- _WHAT IS BEING ASKED_: Give back an exact copy of the lines from the start of the material through the line bearing "Proof. apply cnt_bounds. Qed.". Include both ends and nothing else.

BEGIN SOURCE MATERIAL

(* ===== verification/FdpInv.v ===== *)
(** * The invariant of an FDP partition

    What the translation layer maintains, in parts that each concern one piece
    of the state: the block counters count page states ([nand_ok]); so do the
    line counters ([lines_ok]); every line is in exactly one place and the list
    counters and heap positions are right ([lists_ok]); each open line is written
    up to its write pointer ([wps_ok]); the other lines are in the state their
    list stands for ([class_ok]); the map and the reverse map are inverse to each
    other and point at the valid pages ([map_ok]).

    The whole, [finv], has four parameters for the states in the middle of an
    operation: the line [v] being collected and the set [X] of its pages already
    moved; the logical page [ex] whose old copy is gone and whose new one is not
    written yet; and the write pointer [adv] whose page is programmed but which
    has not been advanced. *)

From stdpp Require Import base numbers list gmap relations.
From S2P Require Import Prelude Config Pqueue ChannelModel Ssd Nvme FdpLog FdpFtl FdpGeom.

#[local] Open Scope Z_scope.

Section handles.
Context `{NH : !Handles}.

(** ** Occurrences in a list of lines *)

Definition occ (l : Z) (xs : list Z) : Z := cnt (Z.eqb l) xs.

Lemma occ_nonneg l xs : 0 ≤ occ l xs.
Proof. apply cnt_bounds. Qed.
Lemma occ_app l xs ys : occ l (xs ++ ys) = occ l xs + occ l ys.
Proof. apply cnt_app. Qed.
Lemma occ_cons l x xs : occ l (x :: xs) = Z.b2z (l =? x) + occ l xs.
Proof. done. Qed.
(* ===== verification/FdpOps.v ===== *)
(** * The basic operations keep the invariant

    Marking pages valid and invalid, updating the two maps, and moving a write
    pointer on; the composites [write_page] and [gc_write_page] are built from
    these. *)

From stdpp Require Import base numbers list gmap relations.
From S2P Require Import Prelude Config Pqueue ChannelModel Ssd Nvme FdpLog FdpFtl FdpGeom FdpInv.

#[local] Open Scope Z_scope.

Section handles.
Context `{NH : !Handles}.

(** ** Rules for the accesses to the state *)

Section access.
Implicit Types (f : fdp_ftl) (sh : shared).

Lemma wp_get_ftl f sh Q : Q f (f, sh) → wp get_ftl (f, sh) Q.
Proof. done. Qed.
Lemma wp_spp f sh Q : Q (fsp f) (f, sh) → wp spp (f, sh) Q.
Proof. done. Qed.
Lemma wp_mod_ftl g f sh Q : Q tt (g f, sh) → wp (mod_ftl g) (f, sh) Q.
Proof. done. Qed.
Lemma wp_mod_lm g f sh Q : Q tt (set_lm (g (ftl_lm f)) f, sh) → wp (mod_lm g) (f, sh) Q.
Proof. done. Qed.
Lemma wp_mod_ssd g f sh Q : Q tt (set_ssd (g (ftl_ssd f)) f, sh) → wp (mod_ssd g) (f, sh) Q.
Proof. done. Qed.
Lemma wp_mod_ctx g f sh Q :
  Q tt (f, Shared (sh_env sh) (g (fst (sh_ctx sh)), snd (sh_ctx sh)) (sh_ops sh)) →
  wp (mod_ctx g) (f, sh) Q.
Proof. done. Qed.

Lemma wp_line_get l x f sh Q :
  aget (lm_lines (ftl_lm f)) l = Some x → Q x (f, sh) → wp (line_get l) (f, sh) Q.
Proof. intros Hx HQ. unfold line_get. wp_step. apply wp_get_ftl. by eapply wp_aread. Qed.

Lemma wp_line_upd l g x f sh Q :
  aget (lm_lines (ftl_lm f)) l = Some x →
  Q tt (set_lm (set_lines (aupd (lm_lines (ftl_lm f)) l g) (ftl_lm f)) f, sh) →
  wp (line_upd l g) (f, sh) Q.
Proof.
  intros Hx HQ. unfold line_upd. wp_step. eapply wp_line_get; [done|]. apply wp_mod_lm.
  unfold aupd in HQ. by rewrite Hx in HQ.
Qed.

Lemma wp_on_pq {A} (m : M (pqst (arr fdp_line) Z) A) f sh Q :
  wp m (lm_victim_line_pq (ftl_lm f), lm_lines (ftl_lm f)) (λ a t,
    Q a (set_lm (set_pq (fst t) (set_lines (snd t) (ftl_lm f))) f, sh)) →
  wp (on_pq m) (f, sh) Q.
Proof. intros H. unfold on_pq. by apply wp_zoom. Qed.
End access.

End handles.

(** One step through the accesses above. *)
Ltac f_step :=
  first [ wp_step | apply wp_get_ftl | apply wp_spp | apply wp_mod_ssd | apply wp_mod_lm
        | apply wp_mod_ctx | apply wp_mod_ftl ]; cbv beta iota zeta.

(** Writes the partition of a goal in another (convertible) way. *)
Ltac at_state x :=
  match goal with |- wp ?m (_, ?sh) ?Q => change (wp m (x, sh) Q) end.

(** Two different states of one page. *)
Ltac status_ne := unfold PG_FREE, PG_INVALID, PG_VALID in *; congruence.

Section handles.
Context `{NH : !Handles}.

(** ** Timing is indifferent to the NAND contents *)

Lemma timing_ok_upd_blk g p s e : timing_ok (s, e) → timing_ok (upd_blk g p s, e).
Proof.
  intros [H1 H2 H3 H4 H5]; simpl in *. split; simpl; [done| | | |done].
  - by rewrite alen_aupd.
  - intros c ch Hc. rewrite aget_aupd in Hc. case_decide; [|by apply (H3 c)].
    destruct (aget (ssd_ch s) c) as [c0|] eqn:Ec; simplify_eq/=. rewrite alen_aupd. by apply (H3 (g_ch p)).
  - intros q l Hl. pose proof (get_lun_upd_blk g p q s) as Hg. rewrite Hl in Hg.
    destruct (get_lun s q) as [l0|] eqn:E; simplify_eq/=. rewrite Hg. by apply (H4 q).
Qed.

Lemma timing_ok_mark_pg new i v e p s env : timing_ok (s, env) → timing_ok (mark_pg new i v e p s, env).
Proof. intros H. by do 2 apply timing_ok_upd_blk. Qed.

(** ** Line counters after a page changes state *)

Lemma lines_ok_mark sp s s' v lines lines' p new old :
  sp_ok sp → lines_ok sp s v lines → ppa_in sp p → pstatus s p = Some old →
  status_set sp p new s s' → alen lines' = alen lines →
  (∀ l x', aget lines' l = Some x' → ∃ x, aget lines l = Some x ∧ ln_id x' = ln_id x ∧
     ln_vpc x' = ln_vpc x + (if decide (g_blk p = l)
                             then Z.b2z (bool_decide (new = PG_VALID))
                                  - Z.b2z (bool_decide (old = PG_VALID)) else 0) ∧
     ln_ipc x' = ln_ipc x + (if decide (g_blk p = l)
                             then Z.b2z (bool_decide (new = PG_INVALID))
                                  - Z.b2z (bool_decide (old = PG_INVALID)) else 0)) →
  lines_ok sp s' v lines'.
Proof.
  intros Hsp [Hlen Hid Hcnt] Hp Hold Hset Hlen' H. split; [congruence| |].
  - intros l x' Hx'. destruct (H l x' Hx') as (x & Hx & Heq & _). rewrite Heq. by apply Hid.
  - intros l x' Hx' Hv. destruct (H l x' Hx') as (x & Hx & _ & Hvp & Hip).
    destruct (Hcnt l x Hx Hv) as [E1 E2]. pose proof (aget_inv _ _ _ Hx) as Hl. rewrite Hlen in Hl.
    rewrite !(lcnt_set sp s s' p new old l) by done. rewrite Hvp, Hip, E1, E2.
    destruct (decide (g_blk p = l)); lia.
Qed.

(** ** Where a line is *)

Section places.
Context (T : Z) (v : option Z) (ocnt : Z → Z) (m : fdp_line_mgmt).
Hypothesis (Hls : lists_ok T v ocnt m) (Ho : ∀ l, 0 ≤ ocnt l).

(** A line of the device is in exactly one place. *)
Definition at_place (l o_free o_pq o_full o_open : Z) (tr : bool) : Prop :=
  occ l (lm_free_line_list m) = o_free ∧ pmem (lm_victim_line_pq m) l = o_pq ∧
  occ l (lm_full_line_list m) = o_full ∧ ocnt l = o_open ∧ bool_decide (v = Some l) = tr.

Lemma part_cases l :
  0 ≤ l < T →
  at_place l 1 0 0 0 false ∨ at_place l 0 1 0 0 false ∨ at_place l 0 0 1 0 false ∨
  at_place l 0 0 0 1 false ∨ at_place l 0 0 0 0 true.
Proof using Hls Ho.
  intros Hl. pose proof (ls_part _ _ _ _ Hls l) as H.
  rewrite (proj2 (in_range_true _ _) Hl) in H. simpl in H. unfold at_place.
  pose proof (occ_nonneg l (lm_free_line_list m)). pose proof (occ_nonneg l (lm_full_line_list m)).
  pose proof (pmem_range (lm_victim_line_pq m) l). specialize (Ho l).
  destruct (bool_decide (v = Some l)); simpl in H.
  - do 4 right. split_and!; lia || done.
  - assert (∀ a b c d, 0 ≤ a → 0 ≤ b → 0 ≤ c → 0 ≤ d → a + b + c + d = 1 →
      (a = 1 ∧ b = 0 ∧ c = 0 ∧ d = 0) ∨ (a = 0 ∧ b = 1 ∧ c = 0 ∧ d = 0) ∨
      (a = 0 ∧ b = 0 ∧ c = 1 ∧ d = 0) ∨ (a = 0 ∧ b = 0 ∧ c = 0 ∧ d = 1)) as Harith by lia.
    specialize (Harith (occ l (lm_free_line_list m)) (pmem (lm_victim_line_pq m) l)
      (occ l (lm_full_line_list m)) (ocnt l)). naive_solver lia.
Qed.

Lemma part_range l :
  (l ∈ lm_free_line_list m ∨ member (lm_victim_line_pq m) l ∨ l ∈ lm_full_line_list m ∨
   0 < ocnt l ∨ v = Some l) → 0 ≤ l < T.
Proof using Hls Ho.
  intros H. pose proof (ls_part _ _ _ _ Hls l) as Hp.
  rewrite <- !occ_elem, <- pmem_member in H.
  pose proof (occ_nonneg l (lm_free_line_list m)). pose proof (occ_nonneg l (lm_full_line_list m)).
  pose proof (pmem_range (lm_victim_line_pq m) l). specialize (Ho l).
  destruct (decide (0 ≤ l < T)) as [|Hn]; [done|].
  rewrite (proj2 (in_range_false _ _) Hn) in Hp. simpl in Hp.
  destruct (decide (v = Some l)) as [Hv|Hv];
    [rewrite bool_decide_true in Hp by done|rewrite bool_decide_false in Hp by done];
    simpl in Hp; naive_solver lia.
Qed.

END SOURCE MATERIAL

- _ANSWER SPACE_:
(* ===== verification/FdpInv.v ===== *)
(** * The invariant of an FDP partition

    What the translation layer maintains, in parts that each concern one piece
    of the state: the block counters count page states ([nand_ok]); so do the
    line counters ([lines_ok]); every line is in exactly one place and the list
    counters and heap positions are right ([lists_ok]); each open line is written
    up to its write pointer ([wps_ok]); the other lines are in the state their
    list stands for ([class_ok]); the map and the reverse map are inverse to each
    other and point at the valid pages ([map_ok]).

    The whole, [finv], has four parameters for the states in the middle of an
    operation: the line [v] being collected and the set [X] of its pages already
    moved; the logical page [ex] whose old copy is gone and whose new one is not
    written yet; and the write pointer [adv] whose page is programmed but which
    has not been advanced. *)

From stdpp Require Import base numbers list gmap relations.
From S2P Require Import Prelude Config Pqueue ChannelModel Ssd Nvme FdpLog FdpFtl FdpGeom.

#[local] Open Scope Z_scope.

Section handles.
Context `{NH : !Handles}.

(** ** Occurrences in a list of lines *)

Definition occ (l : Z) (xs : list Z) : Z := cnt (Z.eqb l) xs.

Lemma occ_nonneg l xs : 0 ≤ occ l xs.
Proof. apply cnt_bounds. Qed.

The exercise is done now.